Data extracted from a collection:
- Opening Delimiter -
(* ===== verification/Provisioning.v ===== *)
(** Subscribers into Asterisk: [PjsipProvisioner] (pjsip_provisioner.hpp/.cpp), which
    writes a subscriber's PJSIP objects through ARI, and [SubscriberWatcher]
    (subscriber_watcher.hpp/.cpp), which drives it from the subscribers collection: a
    full scan, then one change-stream event per tick. *)

From S2P Require Import Prelude Json AgentEnv.

#[local] Open Scope Z_scope.

Definition kCfgClass : string := "res_pjsip".

Section Provisioner.
Context {W H : Type} `{!HasEnv W H} `{!AgentEnv H} `{!JsonLib}.

(** [make_fields_body]: [dump] throws on text that is not UTF-8. *)
Definition make_fields_body (fields : list (string * string)) : result string :=
  json_dump (mk_obj [("fields", JArr (map (fun kv =>
    mk_obj [("attribute", JStr kv.1); ("value", JStr kv.2)]) fields))]).

Definition aor_fields : list (string * string) :=
  [("type", "aor"); ("max_contacts", "5"); ("remove_existing", "yes")].

Definition endpoint_fields (aor_id : string) : list (string * string) :=
  [("type", "endpoint"); ("context", "pbx"); ("from_domain", "pbx.local"); ("disallow", "all");
   ("allow", "opus,ulaw,alaw"); ("direct_media", "no"); ("rtcp_mux", "yes"); ("ice_support", "yes");
   ("use_avpf", "yes"); ("force_avp", "yes"); ("media_use_received_transport", "yes");
   ("rewrite_contact", "yes"); ("rtp_symmetric", "yes"); ("transport", "transport-ws");
   ("webrtc", "yes"); ("media_encryption", "dtls"); ("dtls_verify", "fingerprint");
   ("dtls_setup", "actpass"); ("dtls_cert_file", "/etc/asterisk/keys/pbx.crt");
   ("dtls_private_key", "/etc/asterisk/keys/pbx.key"); ("dtls_rekey", "0"); ("aors", aor_id)].

Definition provision (sip_username : string) : M W unit :=
  if str_empty sip_username then mret tt else
  let auth_id := sip_username +:+ "-auth" in
  let aor_id := sip_username in
  _ ← rest (DeleteDynamicConfig kCfgClass "auth" auth_id);
  aor ← lift (make_fields_body aor_fields);
  _ ← rest (CreateDynamicConfig kCfgClass "aor" aor_id aor);
  endpoint ← lift (make_fields_body (endpoint_fields aor_id));
  _ ← rest (CreateDynamicConfig kCfgClass "endpoint" sip_username endpoint);
  mret tt.

Definition deprovision (sip_username : string) : M W unit :=
  if str_empty sip_username then mret tt else
  _ ← rest (DeleteDynamicConfig kCfgClass "endpoint" sip_username);
  _ ← rest (DeleteDynamicConfig kCfgClass "auth" (sip_username +:+ "-auth"));
  _ ← rest (DeleteDynamicConfig kCfgClass "aor" sip_username);
  _ ← rest (DeleteDynamicConfig kCfgClass "aor" (sip_username +:+ "-aor"));
  mret tt.
End Provisioner.

Record Watcher (H : Type) := mkWatcher {
  m_society_id : string;
  m_sip_realm : string;
  m_stream : option nat;
  m_id_to_sipuser : gmap string string;
  m_resume_token : string;
  m_reopen_skip_ticks : Z;
  watcher_env : Env H;
}.
Arguments mkWatcher {H} _ _ _ _ _ _ _.
Arguments m_society_id {H} _.
Arguments m_sip_realm {H} _.
Arguments m_stream {H} _.
Arguments m_id_to_sipuser {H} _.
Arguments m_resume_token {H} _.
Arguments m_reopen_skip_ticks {H} _.
Arguments watcher_env {H} _.

#[export] Instance watcher_has_env {H} : HasEnv (Watcher H) H := {|
  get_env := watcher_env;
  put_env e w := mkWatcher (m_society_id w) (m_sip_realm w) (m_stream w) (m_id_to_sipuser w)
                   (m_resume_token w) (m_reopen_skip_ticks w) e;
|}.

Section Watcher.
Context {H : Type} `{!AgentEnv H} `{!JsonLib}.

Definition new_watcher (society realm : string) (e : Env H) : Watcher H :=
  mkWatcher society realm None ∅ "" 0 e.

Definition put_stream (s : option nat) : M (Watcher H) unit :=
  modify (fun w => mkWatcher (m_society_id w) (m_sip_realm w) s (m_id_to_sipuser w)
                     (m_resume_token w) (m_reopen_skip_ticks w) (watcher_env w)).
Definition put_skip (n : Z) : M (Watcher H) unit :=
  modify (fun w => mkWatcher (m_society_id w) (m_sip_realm w) (m_stream w) (m_id_to_sipuser w)
                     (m_resume_token w) n (watcher_env w)).
Definition put_token (t : string) : M (Watcher H) unit :=
  modify (fun w => mkWatcher (m_society_id w) (m_sip_realm w) (m_stream w) (m_id_to_sipuser w)
                     t (m_reopen_skip_ticks w) (watcher_env w)).
Definition on_cache (f : gmap string string -> gmap string string) : M (Watcher H) unit :=
  modify (fun w => mkWatcher (m_society_id w) (m_sip_realm w) (m_stream w) (f (m_id_to_sipuser w))
                     (m_resume_token w) (m_reopen_skip_ticks w) (watcher_env w)).
Definition set_sip_realm (realm : string) : M (Watcher H) unit :=
  modify (fun w => mkWatcher (m_society_id w) realm (m_stream w) (m_id_to_sipuser w)
                     (m_resume_token w) (m_reopen_skip_ticks w) (watcher_env w)).

Definition oid_str (id_node : json) : result string :=
  match member_str "$oid" id_node with
  | Some s => Ok s
  | None => json_dump id_node
  end.

(** What a row and a full document have in common: remember the id, then provision or
    deprovision the user. *)
Definition remember (doc : json) (sip_user : string) : M (Watcher H) unit :=
  match member "_id" doc with
  | None => mret tt
  | Some id => key ← lift (oid_str id); on_cache (<[key := sip_user]>)
  end.
Definition apply_status (status sip_user : string) : M (Watcher H) unit :=
  if str_eqb status "active" then provision sip_user else deprovision sip_user.

(** The body of the row loop: a member of another type than string throws. *)
Definition scan_row (row : json) : M (Watcher H) unit :=
  if negb (is_object row) then mret tt else
  sip_user ← lift (value_str "sipUsername" "" row);
  _ ← lift (value_str "sipHa1" "" row);
  status ← lift (value_str "status" "active" row);
  if str_empty sip_user then mret tt else
  remember row sip_user ;;
  apply_status status sip_user.

(** The filter is concatenated, the society id unescaped. *)
Definition scan_filter (society : string) : string :=
  "{" +:+ quoted "societyId" +:+ ":" +:+ quoted society +:+ "}".

Definition run_full_scan : M (Watcher H) unit :=
  society ← asks m_society_id;
  raw ← try_catch (db (GetDocuments "subscribers" (scan_filter society) "{}")) (mret "");
  if str_empty raw then mret tt else
  match json_parse raw with
  | Ok (JArr arr) => for_each arr scan_row
  | _ => mret tt
  end.

Definition watch (coll token : string) : M (Watcher H) (option nat) := in_env (env_call_watch coll token).

Definition open_stream : M (Watcher H) unit :=
  token ← asks m_resume_token;
  s ← watch "subscribers" token;
  put_stream s.

Definition bootstrap : M (Watcher H) unit := run_full_scan ;; open_stream.
Definition resync : M (Watcher H) unit := run_full_scan.

(** The two shapes of an event, after its resume token was kept. *)
Definition apply_delete (e : json) : M (Watcher H) unit :=
  match member_obj "documentKey" e with
  | None => mret tt
  | Some key =>
      match member "_id" key with
      | None => mret tt
      | Some node =>
          id ← lift (oid_str node);
          cache ← asks m_id_to_sipuser;
          match cache !! id with
          | None => mret tt
          | Some user => deprovision user ;; on_cache (delete id)
          end
      end
  end.

Definition apply_document (e : json) : M (Watcher H) unit :=
  match member_obj "fullDocument" e with
  | None => mret tt
  | Some doc =>
      society ← lift (value_str "societyId" "" doc);
      own ← asks m_society_id;
      if negb (str_eqb society own) then mret tt else
      sip_user ← lift (value_str "sipUsername" "" doc);
      _ ← lift (value_str "sipHa1" "" doc);
      status ← lift (value_str "status" "active" doc);
      if str_empty sip_user then mret tt else
      remember doc sip_user ;;
      apply_status status sip_user
  end.

Definition handle_event (event_json : string) : M (Watcher H) unit :=
  match json_parse event_json with
  | Throw _ => mret tt
  | Ok e =>
      match member "_id" e with
      | None => mret tt
      | Some id => token ← lift (json_dump id); put_token token
      end ;;
      op ← lift (value_str "operationType" "" e);
      if str_eqb op "delete" then apply_delete e else apply_document e
  end.

(** The answer of [try_next] inside its [try]. *)
Definition next_event (cursor : nat) : M (Watcher H) (option string) :=
  try_catch (evt ← db (TryNext cursor); mret (Some evt)) (mret None).

Definition tick : M (Watcher H) unit :=
  stream ← asks m_stream;
  match stream with
  | None =>
      skip ← asks m_reopen_skip_ticks;
      if 0 <? skip then put_skip (skip - 1) else
      open_stream ;;
      s ← asks m_stream;
      match s with
      | None => put_skip 5
      | Some _ => mret tt
      end
  | Some cursor =>
      r ← next_event cursor;
      match r with
      | None => put_stream None ;; put_skip 0
      | Some evt => if str_empty evt then mret tt else handle_event evt
      end
  end.

(** The SOCIETY_BOOTSTRAP handler main installs: a realm given on the command line wins,
    an unusable payload is dropped, a new realm is adopted and everyone written again. *)
Definition on_society_bootstrap (sip_realm_from_cli : bool) (payload : string) : M (Watcher H) unit :=
  if sip_realm_from_cli then mret tt else
  match json_parse payload ≫= value_str "sipRealm" "" with
  | Throw _ => mret tt
  | Ok cloud_realm =>
      realm ← asks m_sip_realm;
      if str_empty cloud_realm || str_eqb cloud_realm realm then mret tt else
      set_sip_realm cloud_realm ;; resync
  end.

Definition cached_count (w : Watcher H) : nat := size (m_id_to_sipuser w).
End Watcher.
- Closing Delimiter -
* PROBLEM
Return every line from the entries above that includes the word "option".

* WRITTEN RESPONSE
  m_stream : option nat;
Definition put_stream (s : option nat) : M (Watcher H) unit :=
Definition watch (coll token : string) : M (Watcher H) (option nat) := in_env (env_call_watch coll token).
Definition next_event (cursor : nat) : M (Watcher H) (option string) :=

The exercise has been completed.